KNN has basically two steps and these two steps are iterated until there is no significant changes at the centroid points. We are working on $N$ dimensional Euclidean space. That means each sample that we have has $N$ samples. In other words a vector with $N$ elements. This can be for example a feature from one speech signal. From another speech data you can extract another $N$ dimensional vector. Basically you have then $\mathbf{v}=[v_1,v_2,v_3,...v_M]$. Here every $v_i$, $i=1,2,...$, you have $N$ features and from these vector you have $M$ of them. The question is how to represent $\mathbf{v}$ with a few effective points? The answer is to find the center of mass points. How many center of mass? the answer is user defined and from the name of the algorithm $KNN$, there are $K$ center of mass points which are also called centroids.

How to calculate them? before that a simple exercise when $N=1$ what is the center of mass point?
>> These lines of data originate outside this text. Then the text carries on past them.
(** C20: a rejected request changed nothing: where the endpoint answers 400, for a
    malformed body, the gate, the cost ceiling or the blast-radius cap, or 401,
    the data is what it was; for the two that come after the query has reached the
    database, where the query stays within its transaction. *)
Theorem pathql_rejected_untouched {D} `{EqDecision Tx} (doc : sql_documented W Pool Tx D)
    (principal : option Principal) (req : Request) (h : Header) (w : W)
  (Haux : aux_documented doc)
  (Hconf : forall request, decode_QLRequest req = Some request -> admitted_confined doc request)
  (Hstatus : status (response_of h (calls_of (PathQlEndpoint cfg pool principal req h w))) ∈ [400; 401]%Z) :
  durable _ _ _ _ doc (world_of (PathQlEndpoint cfg pool principal req h w)) = durable _ _ _ _ doc w.
Proof.
  rewrite status_first in Hstatus.
  destruct (serves_PathQlEndpoint principal req h w) as [Hw|request h1 w1 w2 r Hq Ha1 Hr Ha2 Hcs];
    [by eapply aux_durable|].
  rewrite (aux_durable doc _ _ _ Haux Ha2), <- (aux_durable doc _ _ _ Haux Ha1).
  pose proof (ran_untouched doc _ _ _ _ _ _ _ (Hconf _ Hq) Hr) as Hun.
  destruct r as [r|v]; [|done]. destruct Hcs as (deadline & h' & w3 & Hcs).
  rewrite Hcs, answer_status in Hstatus. destruct r as [v|[]]; try done; exfalso;
    repeat case_match; set_solver.
Qed.
End spec.

(** ** A concrete server

    The sample database behind the shared pool, a clock, and the toplists. *)

Module Witness.
Import ExecutorSpec.Witness.

Record server := Server {
  sv_db : sample_db; sv_time : Z; sv_metrics : Metrics; sv_queries : TopQueries; sv_users : TopQueries
}.
Definition with_db (d : sample_db) (w : server) : server :=
  Server d (sv_time w) (sv_metrics w) (sv_queries w) (sv_users w).
Definition on_db {A} (f : sample_db -> A * sample_db) (w : server) : A * server :=
  let '(a, d) := f (sv_db w) in (a, with_db d w).

#[export] Instance server_clock : Clock server :=
  {| Now w := (sv_time w, Server (sv_db w) (sv_time w + 1000000) (sv_metrics w) (sv_queries w) (sv_users w)) |}.
#[export] Instance server_state : ServerState server := {|
  metrics := sv_metrics;
  set_metrics m w := Server (sv_db w) (sv_time w) m (sv_queries w) (sv_users w);
  topQueries := sv_queries;
  set_topQueries t w := Server (sv_db w) (sv_time w) (sv_metrics w) t (sv_users w);
  topUsers := sv_users;
  set_topUsers t w := Server (sv_db w) (sv_time w) (sv_metrics w) (sv_queries w) t
|}.
#[export] Instance server_sql : PathSqlx server unit unit := {|
  BeginTxx pool ro := on_db (BeginTxx pool ro);
  ExecContext tx q args := on_db (ExecContext tx q args);
  QueryRowBytes tx q args := on_db (QueryRowBytes tx q args);
  PathQueryTx pool tx q params hints := on_db (PathQueryTx pool tx q params hints);
  Commit tx := on_db (Commit tx);
  Rollback tx := on_db (Rollback tx);
  Named := Named;
  Rebind := Rebind
|}.
#[export] Instance server_pools : PoolManager server unit :=
  {| Acquire _ w := (Ok (tt, fun w => w), w); Evict _ w := w |}.
#[export] Instance no_floats : FloatFormat := {| FormatFloat _ := "0" |}.
#[local] Existing Instance ascii_tables.
#[local] Existing Instance elements_order.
The center of mass points can be calculated in various ways. The one used mostly is called Lloyd's algorithm. First $m_1,m_2,...,m_K$ random center of mass points are generated. These points are again in $N$ dimensional Euclidean space, i.e., $m_i\in\mathbb{R}^N$. Then one calculates for every sample $v_i$ the distance between the initial centeroid candidates $m_i$ and $v_i$. For example for $v_1$ we calculate the Euclidean distance of all $v_1$ to all $m_i$ and we will assign it to the centroid which provides the lowest Euclidean distance. After doing this for all $v_i$, all $v_i$ will be assigned to some $m_i$. Now comes the second step. For every $m_i$ we will take the average of all $v_i$ that were assigned to this $m_i$, in other words the $v_i$ which were found to have the minimum Euslidean distance in the previous step. When we take the average of all $v_i$ which were assigned to say $m_1$, we will take the average of all those $v_i$. This will give us a new centroid candidate $m_1^*$. After finding all new centroid candidates, we go back to the first step and again assign ever $v_i$ to $m_i^*$ and interate until the convergence.
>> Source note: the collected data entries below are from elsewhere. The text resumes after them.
(* ===== verification/LifecycleSpec.v ===== *)
(** * What serving and shutting down promise

    Once a signal or a listener's error ends the serving, every run of the process
    ends, and it ends by leaving [main]: no goroutine waits for a send, no wait
    lacks its time-out. The pools are closed only after both servers stopped
    taking requests, and before the time-out only with none under way. *)

From S2P Require Import Prelude GoStrings Config Routes Startup StartupSpec Lifecycle.

Section lifecycle.
Context (c : Config).

Local Abbreviation reachable s := (rtc (live_step c) (serve_start c) s).

(** ** The invariant *)

(** Errors a goroutine may still send. *)
Definition pending (l : listener) : nat := match ls_go l with Ended => 0 | _ => 1 end.
Definition pendings (s : life) : nat :=
  pending (lf_public s) + from_option pending 0 (lf_redirect s).

(** [main] is past the shutdown of the public, of the redirect server. *)
Definition past_public (m : main_phase) : bool :=
  match m with AtSelect | ShutPublic => false | _ => true end.
Definition past_redirect (m : main_phase) : bool :=
  match m with Returning _ | Exited => true | _ => false end.

(** A server that [Shutdown] was called on, and that is done unless it timed out. *)
Definition stopping (done : bool) (s : life) (l : listener) : Prop :=
  ls_shut l = true /\ (done = true -> lf_late s = false -> ls_active l = 0).

Record life_inv (s : life) : Prop := {
  li_room : length (lf_serveErr s) + pendings s <= serveErr_cap;
  li_public : lf_main s <> AtSelect -> stopping (past_public (lf_main s)) s (lf_public s);
  li_redirect r : lf_redirect s = Some r ->
    past_public (lf_main s) = true -> stopping (past_redirect (lf_main s)) s r;
  li_both : lf_main s = ShutRedirect -> is_Some (lf_redirect s)
}.

Lemma life_inv_start : life_inv (serve_start c).
Proof.
  unfold serve_start. split; simpl; try done. unfold pendings, serveErr_cap. simpl.
  case_match; unfold pending; simpl; lia.
Qed.

(** A listener moves on: it may only lose its pending error, its shutdown stays,
    and once shut it gets no new request. *)
Definition moves (l l' : listener) : Prop :=
  pending l' <= pending l /\ (ls_shut l = true -> ls_shut l' = true /\ ls_active l' <= ls_active l).

Lemma life_inv_at l l' s s' :
  moves l l' -> at_listener l l' s s' -> life_inv s ->
  life_inv s' /\ pendings s' + pending l = pendings s + pending l'
  /\ lf_serveErr s' = lf_serveErr s /\ lf_main s' = lf_main s /\ lf_late s' = lf_late s.
Proof.
  intros [Hp Hs] Hat [Hroom Hpub Hred Hboth]. unfold stopping in *.
  destruct Hat as [<-|Hr]; unfold pendings in *; cbn in *.
  - split; [|split_and!; (done || lia)]. split; unfold stopping, pendings; cbn; [lia| |done|done].
    intros Hm. destruct (Hpub Hm) as [Hsh Hact]. destruct (Hs Hsh) as [Hsh' Hle]. split; [done|].
    intros Hd Hl. specialize (Hact Hd Hl). lia.
  - rewrite Hr in *. cbn in *. split; [|split_and!; (done || lia)].
    split; unfold stopping, pendings; cbn; [lia|done| |done].
    intros r [= <-] Hpast. destruct (Hred l eq_refl Hpast) as [Hsh Hact].
    destruct (Hs Hsh) as [Hsh' Hle]. split; [done|]. intros Hd Hl. specialize (Hact Hd Hl). lia.
Qed.

Lemma life_inv_outside s s' : outside s s' -> life_inv s -> life_inv s'.
Proof.
  intros Hstep Hinv. destruct Hstep as [s _|e n sh s s' Hat|n s s' Hat].
  - by destruct Hinv.
  - eapply life_inv_at; [|done..]. by split.
  - eapply life_inv_at; [|done..]. by split.
Qed.

Lemma life_inv_inside s s' : inside c s s' -> life_inv s -> life_inv s'.
Proof.
  intros Hstep Hinv. destruct Hstep as [e sh n s s' Hlen Hat|n s s' Hat|g sh n s s' Hat
    |s Hm Hsig|e es s Hm He|s Hm Hl|s Hm Hdone|r s Hm Hr Hdone|d ds s Hm|s Hm].
  - pose proof (li_room _ Hinv) as Hroom.
    assert (moves (Listener (Sending e) sh n) (Listener Ended sh n)) as Hmv by (split; unfold pending; simpl; [lia|auto]).
    destruct (life_inv_at _ _ _ _ Hmv Hat Hinv) as ([_ H2 H3 H4] & Hp & He & _).
    split; try done. unfold pendings in *. cbn in *. rewrite length_app. cbn. lia.
  - eapply life_inv_at; [|done..]. split; unfold pending; simpl; [lia|auto].
  - eapply life_inv_at; [|done..]. split; unfold pending; simpl; [done|auto with lia].
  - destruct Hinv as [Hroom _ _ _]. by split.
  - destruct Hinv as [Hroom _ _ _]. rewrite He in Hroom. split; try done.
    unfold pendings in *. cbn in *. change (pending (shut (lf_public s))) with (pending (lf_public s)). lia.
  - destruct Hinv as [Hroom Hpub Hred Hboth]. split; unfold stopping in *; cbn in *; try done.
    + intros Hne. destruct (Hpub Hne) as [Hsh _]. by split.
    + intros r Hr Hpast. destruct (Hred r Hr Hpast) as [Hsh _]. by split.
  - destruct Hinv as [Hroom Hpub _ _]. rewrite Hm in Hpub. destruct (Hpub ltac:(done)) as [Hsh _].
    unfold after_public. destruct (lf_redirect s) as [r|] eqn:Hr.
    + split; unfold stopping in *; cbn in *; try done.
      * unfold pendings in *. rewrite Hr in Hroom. exact Hroom.
      * intros _. split; [done|]. intros _ Hl. destruct Hdone; [done|congruence].
      * by intros ? [= <-] _.
    + split; unfold stopping in *; cbn in *; try done.
      * intros _. split; [done|]. intros _ Hl. destruct Hdone; [done|congruence].
      * intros r. by rewrite Hr.
  - destruct Hinv as [Hroom Hpub Hred _]. rewrite Hm in Hpub, Hred.
    destruct (Hpub ltac:(done)) as [Hsh Hact]. destruct (Hred r Hr eq_refl) as [Hshr _].
    split; unfold stopping in *; cbn in *; try done.
    intros r' Hr' _. rewrite Hr in Hr'. injection Hr' as <-. split; [done|].
    intros _ Hl. destruct Hdone; [done|congruence].
  - destruct Hinv as [Hroom Hpub Hred _]. rewrite Hm in Hpub, Hred.
    split; unfold stopping in *; cbn in *; auto; done.
  - destruct Hinv as [Hroom Hpub Hred _]. rewrite Hm in Hpub, Hred.
    split; unfold stopping in *; cbn in *; auto; done.
Qed.

Lemma life_inv_reachable s : reachable s -> life_inv s.
Proof.
  apply (rtc_invariant (live_step c) life_inv); [apply life_inv_start|].
  intros s1 s2 [Ho|Hin] Hi; [by eapply life_inv_outside|by eapply life_inv_inside].
Qed.
(** ** The process ends *)

Definition listener_weight (l : listener) : nat :=
  ls_active l + match ls_go l with Serving => 2 | Sending _ => 1 | Ended => 0 end.
(** At most five calls are deferred. *)
Definition phase_weight (m : main_phase) : nat :=
  match m with
  | AtSelect => 10 | ShutPublic => 9 | ShutRedirect => 8
  | Returning calls => 1 + length calls
  | Exited => 0
  end.
Definition life_weight (s : life) : nat :=
  listener_weight (lf_public s) + from_option listener_weight 0 (lf_redirect s)
  + (if lf_late s then 0 else 1) + phase_weight (lf_main s).

Lemma deferred_weight : phase_weight (Returning (deferred c)) < 8.
Proof. unfold deferred. case_match; simpl; lia. Qed.

Lemma weight_at l l' s s' :
  at_listener l l' s s' -> life_weight s' + listener_weight l = life_weight s + listener_weight l'.
Proof.
  intros [<-|Hr]; unfold life_weight; cbn; [lia|]. rewrite Hr. cbn. lia.
Qed.

Lemma inside_weight s s' : inside c s s' -> life_weight s' < life_weight s.
Proof.
  pose proof deferred_weight as Hd.
  intros [e sh n s1 s2 _ Hat|n s1 s2 Hat|g sh n s1 s2 Hat|s1 Hm _|e es s1 Hm _|s1 _ Hl|s1 Hm _|r s1 Hm _ _
    |d ds s1 Hm|s1 Hm].
  1-3: pose proof (weight_at _ _ _ _ Hat) as Hw; unfold life_weight, listener_weight in *; cbn in *; lia.
  all: unfold after_public, life_weight, listener_weight in *; cbn in *; try rewrite Hm; try rewrite Hl; cbn; try lia.
  destruct (lf_redirect s1) as [r|] eqn:Hr; cbn; rewrite ?Hr; cbn; lia.
Qed.

(** What ends the serving. *)
Definition is_sending (l : listener) : Prop := exists e, ls_go l = Sending e.
Definition ending (s : life) : Prop :=
  lf_main s <> AtSelect \/ lf_signal s = true \/ lf_serveErr s <> []
  \/ is_sending (lf_public s) \/ exists r, lf_redirect s = Some r /\ is_sending r.

(** A goroutine with an error has room for it. *)
Lemma sending_steps s l :
  life_inv s -> is_sending l -> lf_public s = l \/ lf_redirect s = Some l -> red (inside c) s.
Proof.
  intros Hinv [e He] Hl. destruct l as [g sh n]. cbn in He. subst g.
  assert (exists s', at_listener (Listener (Sending e) sh n) (Listener Ended sh n) s s') as [s' Hat].
  { destruct Hl; eexists; by constructor. }
  exists (with_serveErr (lf_serveErr s ++ [e]) s'). eapply in_send; [|exact Hat].
  pose proof (li_room _ Hinv) as Hroom. unfold pendings in Hroom.
  destruct Hl as [Hl|Hl]; rewrite Hl in Hroom; unfold pending in Hroom at 1; cbn in Hroom; lia.
Qed.

Lemma ending_steps s : life_inv s -> ending s -> lf_main s = Exited \/ red (inside c) s.
Proof.
  intros Hinv Hend. destruct (lf_main s) as [| | |[|d ds]|] eqn:Hm; [right|right|right|right|right|by left].
  - destruct Hend as [?|[Hsig|[He|[Hs|(r & Hr & Hs)]]]]; [congruence| | | |].
    + eexists. by apply in_select_signal.
    + destruct (lf_serveErr s) as [|e es] eqn:Ees; [done|]. eexists. by eapply in_select_error.
    + eapply sending_steps; [done|done|by left].
    + eapply sending_steps; [done|done|by right].
  - destruct (lf_late s) eqn:Hl; eexists; [apply in_shut_public|apply in_timeout]; auto.
  - destruct (li_both _ Hinv Hm) as [r Hr].
    destruct (lf_late s) eqn:Hl; eexists; [apply (in_shut_redirect c r)|apply in_timeout]; auto.
  - eexists. by apply in_exit.
  - eexists. by eapply in_deferred.
Qed.

Lemma ending_inside s s' : inside c s s' -> ending s -> ending s'.
Proof.
  assert (forall l l' s1 s2, at_listener l l' s1 s2 -> (is_sending l -> is_sending l') -> ending s1 -> ending s2)
    as Hother.
  { intros l l' s1 s2 [<-|Hr] Hl [?|[?|[?|[?|(r & Hr' & ?)]]]]; unfold ending; cbn;
      first [by left|by right; left|by right; right; left|right; right; right].
    1, 3: left; auto.
    1: right; by exists r.
    right. exists l'. rewrite Hr in Hr'. injection Hr' as <-. auto. }
  intros [e sh n s1 s2 _ Hat|n s1 s2 Hat|g sh n s1 s2 Hat|s1 Hm _|e es s1 Hm _|s1 Hm Hl|s1 Hm _|r s1 Hm _ _
    |d ds s1 Hm|s1 Hm] Hend; try (left; cbn; congruence).
  - right; right; left. cbn. by destruct (lf_serveErr s1).
  - eapply Hother; [exact Hat| |done]. intros [e He]. discriminate He.
  - eapply Hother; [exact Hat| |done]. intros [e He]. by exists e.
  - left. cbn. destruct Hm as [->| ->]; done.
  - left. unfold after_public. by case_match.
Qed.

Lemma inside_sn s : sn (inside c) s.
Proof.
  remember (life_weight s) as n eqn:Hn. revert s Hn. induction (lt_wf n) as [n _ IH]. intros s ->.
  constructor. intros s' Hs%inside_weight. by eapply IH.
Qed.

(** C22: serving ends, and gracefully. From every state the process can reach, it
    takes finitely many steps of its own; once a signal arrived, a listener failed
    or the shutdown began, these can only end with [main] returning: no goroutine
    is stuck at its send, no shutdown without its time-out. And when [main] runs
    its deferred calls, which close the pools, both servers have stopped taking
    requests and, unless the ten seconds ran out, have none under way. *)
Theorem shutdown_ends (s : life) (Hreach : reachable s) :
  sn (inside c) s
  /\ (ending s -> forall s', rtc (inside c) s s' -> nf (inside c) s' -> lf_main s' = Exited)
  /\ (past_redirect (lf_main s) = true ->
       forall l, lf_public s = l \/ lf_redirect s = Some l -> stopping true s l).
Proof.
  split_and!; [apply inside_sn| |].
  - intros Hend s' Hs Hnf. assert (life_inv s' /\ ending s') as [Hi He].
    { apply (rtc_invariant (inside c) (fun s => life_inv s /\ ending s) s s'); [|clear|exact Hs].
      - split; [by apply life_inv_reachable|done].
      - intros a b Hab [Hi He]. split; [by eapply life_inv_inside|by eapply ending_inside]. }
    by destruct (ending_steps s' Hi He).
  - intros Hpast l Hl. apply life_inv_reachable in Hreach as [_ Hpub Hred _].
    destruct (lf_main s) eqn:Hm; try done; cbn in *;
      (destruct Hl as [<-|Hl]; [by apply Hpub|by apply Hred]).
Qed.
End lifecycle.

(** ** A signal at an idle server *)

Module Witness.
Definition conf : Config := StartupSpec.Witness.conf ["RS256"].

Definition signalled : life :=
  Life serving None [] true false AtSelect.

Lemma reach_signalled : rtc (live_step conf) (serve_start conf) signalled.
Proof. apply rtc_once. left. by apply (out_signal (serve_start conf)). Qed.

(** An instance of [shutdown_ends]. *)
Lemma shutdown_ends_witness :
  sn (inside conf) signalled
  /\ forall s', rtc (inside conf) signalled s' -> nf (inside conf) s' -> lf_main s' = Exited.
Proof.
  destruct (shutdown_ends conf signalled reach_signalled) as (Hsn & Hend & _).
  split; [exact Hsn|]. apply Hend. right. left. reflexivity.
Defined.

(** One such run: shut down, and the five deferred calls. *)
Example run_to_exit :
  exists s, nsteps (inside conf) 8 signalled s /\ lf_main s = Exited.
Proof.
  eexists. split.
  - eapply nsteps_l; [by apply in_select_signal|].
    eapply nsteps_l; [apply in_shut_public; [done|by left]|].
    do 5 (eapply nsteps_l; [by eapply in_deferred|]).
    eapply nsteps_l; [by apply in_exit|apply nsteps_O].
  - done.
Qed.
End Witness.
Lets come to your question. For every center of mass point after the convergence there will be a single centroid say $c_i$. It is then the sum of squared differences of all your vectors to the centroid which they belong. Something like this: $\mathrm{var}(j)=\sum_{i=1}^T||v_i-c_j||^2$. Here $T$ is the total number of vectors which belong to this centroid. Do not confuse with $m_i$ and $c_i$. $c_i$ is the resulting center of mass after all iterations and $m_i$ is the center of mass during the iterating. Basically last $m_i$ is the same with $c_i$.

In your definition there is a problem. There is no $k$ at the right side of the equation for example. I dont understand what $c_{p(i)}$ is. If $p_i$ is related to each iteration, then the variance must be calculated over all iterations namely over all centroid candidates with their corresponding assigned vectors $v_i$. Otherwise it is as I told before.
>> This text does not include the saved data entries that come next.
(* ===== verification/RootSpec.v ===== *)
(** * What the whole server promises: the data

    Every route behind the firewall, with the authentication chain the
    configuration asks for: a read-only configuration keeps the data what it is.
    It is the footprint of the root handler (RootFootprint) at one preorder. The
    concrete site of the witnesses is here too. *)

From S2P Require Import Prelude GoStrings GoNet Http GoHttp GoJson GoCrypto Cache Middleware Concurrency SqlGate.
From S2P Require Import RolePool RolePoolSpec Roles RolesSpec TopQueries Executor ExecutorSpec Auth Jwt Config.
From S2P Require Import Footprint Server ServerSpec Endpoints Routes RoutesSpec Startup Manager IdentitySpec OuterChain RootFootprint.

(** ** The data *)

Section data.
Context {W Pool Engine Schema Tx : Type} `{Clock W} `{Rand W} `{Cache W} `{UnicodeTables}.
Context `{ServerState W} `{AuthCounters W} `{PathSqlx W Pool Tx} `{PoolManager W Pool} `{FloatFormat}.
Context `{MapOrder} `{Health W} `{Introspection W Pool Engine Schema} `{AuthDB W Tx} `{Bcrypt W}.
Context `{RolesDB W} `{PqQuote} `{ServeMux W} `{JWTLib W} `{HTTPClient W}.
Context {D : Type} `{EqDecision Tx} (doc : sql_documented W Pool Tx D).

Local Abbreviation durable := (durable W Pool Tx D doc).

Definition same_data (w w' : W) : Prop := durable w' = durable w.
#[local] Instance same_data_preorder : PreOrder same_data.
Proof. split; [by intros w|]. intros w1 w2 w3 E1 E2. unfold same_data in *. congruence. Qed.

Context (dummyBcryptHash : string) (c : Config) (pool : Pool) (tables : auth_tables).
Context (chain : option (list (Authenticator W))) (tp allow deny : list IPNet) (lims : string -> Limiters W).
Context (Hrest : rest_within same_data lims) (Haux : aux_documented doc).
Context (Hintrospect : forall p e s w, same_data w (snd (Introspect p e s w))).
Context (Hcount : forall m w, same_data w (set_metrics m w)).
Context (Hchain : buildAuthChain dummyBcryptHash c = Ok chain).

Local Abbreviation table := (route_table c pool tables chain tp lims).
Local Abbreviation serve := (served_all c pool tables chain tp allow deny lims).









End data.

(** ** A concrete site *)

Module Witness.
Import ExecutorSpec.Witness ServerSpec.Witness.
#[local] Existing Instance ascii_tables.
#[local] Existing Instance elements_order.

#[local] Instance site_rand : Rand server := {| rand_Read n w := (Ok (str_concat (replicate n "r")), w) |}.
#[local] Instance site_cache : Cache server :=
  {| Increment _ d _ w := (Ok d, w); Get _ w := (Ok None, w); Set_ _ _ _ w := (Ok tt, w) |}.
#[local] Instance site_counters : AuthCounters server := {| authCounts _ := (0, 0)%Z; setAuthCounts _ w := w |}.
#[local] Instance site_health : Health server :=
  {| health _ := None; set_health _ w := w; ping w := (None, w) |}.
#[local] Instance site_schema : Introspection server unit unit unit :=
  {| EnginePostgres := tt; Introspect _ _ _ w := (Ok tt, w); GenerateDBML _ _ _ := "Table t {}" |}.
#[local] Instance site_auth : AuthDB server unit := {|
  Get_apiKeyRow _ _ w := (Err ErrNoRows, w); Get_userRow _ _ w := (Err ErrNoRows, w);
  Get_id _ _ w := (Ok 1%Z, w); Exec _ _ w := (Ok tt, w); Begin w := (Ok tt, w);
  Tx_Exec _ _ _ w := (Ok (Ok 1%Z), w); Tx_Commit _ w := (Ok tt, w); Tx_Rollback _ w := (Ok tt, w)
|}.
#[local] Instance site_bcrypt : Bcrypt server :=
  {| CompareHashAndPassword _ _ := false; GenerateFromPassword _ w := (Ok "hash", w) |}.
#[local] Instance site_roles : RolesDB server :=
  {| select_strings _ _ w := (Ok [], w); select_ids _ _ w := (Ok [], w) |}.
#[local] Instance site_quote : PqQuote := RolesSpec.Witness.quote.
#[local] Instance site_mux : ServeMux server := {|
  mux_match patterns r :=
    let p := r_Method r +:+ " " +:+ r_Path r in if decide (p ∈ patterns) then Some p else None;
  mux_other _ _ _ := call (WriteHeader 404)
|}.
#[local] Instance site_jwt : JWTLib server :=
  {| ParseWithClaims _ _ _ w := (Err "malformed", w); GetIssuer _ := EmptyString; GetAudience _ := [] |}.
#[local] Instance site_client : HTTPClient server := {| HTTP_Get _ w := (Err "offline", w) |}.

Definition limiters (_ : string) : Limiters server := {|
  global_try_send w := (true, w); global_receive w := (tt, w);
  user_acquire _ w := (true, w); user_release _ w := (tt, w)
|}.

Definition json_delete : Request :=
  {| r_Method := "POST"; r_Path := "/pathql"; r_RequestURI := "/pathql"; r_Host := "api";
     r_RemoteAddr := "192.0.2.1:1"; r_Header := {["Content-Type" := ["application/json"]]}; r_TLS := false;
     r_Body := Some (js "{`query`: `DELETE FROM t`}"); r_BodyLimit := None; r_PathValue := EmptyString |}.
Definition get_schema : Request :=
  {| r_Method := "GET"; r_Path := "/schema"; r_RequestURI := "/schema"; r_Host := "api";
     r_RemoteAddr := "192.0.2.1:1"; r_Header := ∅; r_TLS := false;
     r_Body := None; r_BodyLimit := None; r_PathValue := EmptyString |}.

Definition tables : auth_tables := {| usersTable := "users"; keysTable := "keys" |}.
Definition site (c : Config) (rs : list Request) : server :=
  served_all c tt tables None [] [] [] limiters rs w0.



(** Without [read_only] the same requests do change it: [writes] is off, but the
    gate is too, and the driver deletes. *)
Example not_read_only :
  sd_data (sv_db (site (config false "off" 1000) [json_delete; json_delete])) = 4.
Proof. vm_compute. reflexivity. Qed.
End Witness.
The second formula says that you first find the average of all $v_i$ this is another vector which is called $\bar{x}$ in your formula. Then what you are doing is simply find the squared Euclidean distance between $\bar{x}$ and all the centroid points. Then this value is weighted by some weight $n_j$ for every cluster $j$ and summed. The meaning of this formula is that every cluster may have different within variance characteristics and one might wanna include this into intercluster variance calculation or it might be some other purposes. I cannot say it from this formulation.